Will Relaxed 'Loser Pays' Standards in Patent Claims Result in Increased Demand for Litigation Funding?

Winner - Loser Scales

Fee-shifting resulting in ‘loser pays’ standards in patent cases recently underwent a nip-tuck  via proposed legislation in Congress as well as in two recent decisions handed down by the Supreme Court of the United States (“SCOTUS”).  Both SCOTUS decisions focused on the language in Patent Act §285, which states “The court in exceptional cases may award reasonable attorney fees to the prevailing party.”  Relevant to their analysis was a necessary review of  the Brooks Furniture Mfg., Inc. v. Dutailier Int’l, Inc., 393 F.3d 1378 (2005) (“Brooks Furniture”) test that set the standard for determining when a case is deemed to be ‘exceptional’. 

In Brooks Furniture, the U.S. Court of Appeals for the Federal Circuit determined that a case is ‘exceptional’ under §285 in two limited instances:  1)  “when there has been some material inappropriate conduct” or 2) “when the litigation is brought in subjective bad faith” and is “objectively baseless.”  In Octane Fitness v. Icon Health & Fitness (“Octane”), SCOTUS tackled the Brooks Furniture test and held that ‘material’ need only be attributed its ordinary meaning  to include cases that are “uncommon,” “rare,” or “not ordinary.” With respect to the second prong of the Brooks Furniture test, SCOTUS determined it was too strict in requiring a case be both ‘objectively baseless’ and brought in ‘subjective bad faith’.  A District Court would be able to shift fees if either condition is met.
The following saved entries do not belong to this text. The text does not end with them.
(** C6. The classification of a flagged call is first match wins.  A
    destination text that contains "calldata" gives the argument-supplied
    description, whether or not it also contains "caller"; otherwise one
    that contains "caller" gives the sender-supplied description;
    otherwise a storage slot with a writing function gives the third
    classification.  These three have severity Warning; every other
    destination has severity Informational.  In each case the turn of
    the loop adds exactly one call-level issue: the issues that follow it
    carry another title. *)
Theorem call_issue_first_match_wins :
  forall statespace call self issues st,
    call_type call = "CALL" ->
    gas_target_filter call = true ->
    let target := str (call_to call) in
    let issue := call_issue statespace call in
    let lookup idx :=
      truthy (find_storage_write statespace
                (active_account_address (call_state call)) idx) in
    (substring_of "calldata" target ->
     _type issue = "Warning"
     /\ description issue =
          "This contract executes a message call to an address provided as a function argument. "
            +:+ user_supplied_advice)
    /\ (~ substring_of "calldata" target -> substring_of "caller" target ->
        _type issue = "Warning"
        /\ description issue =
             "This contract executes a message call to the address of the transaction sender. "
               +:+ user_supplied_advice)
    /\ (~ substring_of "calldata" target -> ~ substring_of "caller" target ->
        forall idx func,
          PyStr.search_storage target = Some idx -> lookup idx = Some func ->
          _type issue = "Warning")
    /\ (~ substring_of "calldata" target -> ~ substring_of "caller" target ->
        (forall idx, PyStr.search_storage target = Some idx -> lookup idx = None) ->
        _type issue = "Informational"
        /\ description issue =
             "This contract executes a message call to " +:+ trusted_advice)
    /\ title issue = "Message call to external contract"
    /\ match execute_call statespace call self issues st with
       | (Ok (issues', _), _) =>
           exists addresses,
             issues' = issues ++ issue :: map (state_change_issue call) addresses
             /\ Forall (fun i => title i <> title issue)
                  (map (state_change_issue call) addresses)
       | (Raise _, _) => True
       end.
Proof.
  intros ss call self issues st Hkind Hflag target issue lookup.
  split; [|split; [|split; [|split; [|split]]]].
  - intros Ha. apply contains_spec in Ha.
    by apply call_issue_user_supplied, classify_argument.
  - intros Ha Hs. apply contains_false_spec in Ha. apply contains_spec in Hs.
    by apply call_issue_user_supplied, classify_sender.
  - intros Ha Hs idx func Hidx Hfunc.
    apply contains_false_spec in Ha. apply contains_false_spec in Hs.
    by eapply call_issue_user_supplied, classify_storage.
  - intros Ha Hs Hnone.
    apply contains_false_spec in Ha. apply contains_false_spec in Hs.
    by apply call_issue_trusted, classify_trusted.
  - apply call_issue_title.
  - pose proof (execute_call_issues ss call self issues st) as H.
    unfold analysed in H. rewrite Hkind, Hflag in H. simpl in H.
    destruct (execute_call ss call self issues st)
      as [[[issues' st']|e] self']; [|done].
    destruct H as [addresses ->]. exists addresses. split; [done|].
    apply Forall_forall. intros i Hi.
    apply list_elem_of_fmap in Hi as (a & -> & _).
    subst issue. by rewrite call_issue_title.
Qed.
SCOTUS further elaborated on the use of the term “exceptional” in §285 and stated simply that such a case is one that “stands out from others with respect to the substantive strength of the party’s litigation position … or the unreasonable manner in which the case was litigated.”  The decision as to whether a case amounts to an “exceptional” one should be left to the District Court, who is in the best position to make such a determination on a case-by-case basis considering the totality of the circumstances under a preponderance of the evidence standard. In Highmark v. Allcare Health Management Systems, SCOTUS provided additional support for the notion that the Federal Circuit should not intrude on a District Court’s decision in awarding fees.
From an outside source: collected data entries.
Definition set_wlNames (m : gmap string string) (g : Globals) : Globals :=
  mkGlobals m (wlPrefix g) (trimPrefix g) (ifTrimSuffix g) (fileBuffer g).
Definition set_wlPrefix (s : string) (g : Globals) : Globals :=
  mkGlobals (wlNames g) s (trimPrefix g) (ifTrimSuffix g) (fileBuffer g).
Definition set_trimPrefix (s : string) (g : Globals) : Globals :=
  mkGlobals (wlNames g) (wlPrefix g) s (ifTrimSuffix g) (fileBuffer g).
Definition set_ifTrimSuffix (s : string) (g : Globals) : Globals :=
  mkGlobals (wlNames g) (wlPrefix g) (trimPrefix g) s (fileBuffer g).
Definition set_fileBuffer (s : string) (g : Globals) : Globals :=
  mkGlobals (wlNames g) (wlPrefix g) (trimPrefix g) (ifTrimSuffix g) s.

(** A missing key reads as the empty string. *)
Definition index (m : gmap string string) (k : string) : string :=
  default "" (m !! k).

(** [fmt.Fprintf(fileBuffer, ...)] and a template written to [fileBuffer]. *)
Definition Fprintf (text : string) (g : Globals) : Globals :=
  set_fileBuffer (fileBuffer g +:+ text) g.

(** ** Names *)

Definition CamelCase (g : Globals) (wlName : string) : string :=
  let wlName := strings.TrimPrefix wlName (trimPrefix g) in
  let wlName := strings.Replace wlName underscore " " in
  let wlName := strings.Title wlName in
  let wlName := strings.Replace wlName space "" in
  wlName.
Fee-shifting to a loser pays scenario has also gained some attention in Congress, where the House of Representatives recently passed a ‘losers pay’ bill aimed at patent trolls.  While this bill hit a roadblock last December in the Senate, patent reform is still on the radar.  In coming to an agreement on the necessary language intended to curb patent trolls, Congress must be wary to preserve a loser pays remedy for those claimants with legitimate patent infringement claims.

With patent reform legislation on the horizon in addition to the recent SCOTUS decisions relaxing the ‘loser pays’ rules, the unintended cumulative effect may very well result in patent claimholders looking to litigation funders to share in the risk of a potential ‘loser pays’ scenario.  At Bentham IMF, we are experienced at providing this type of funding as the “loser pays” rule applies in all of the Australian litigation we finance.  As patent reform gets underway, it will be interesting to watch the impact, if any, on the landscape of the litigation funding market.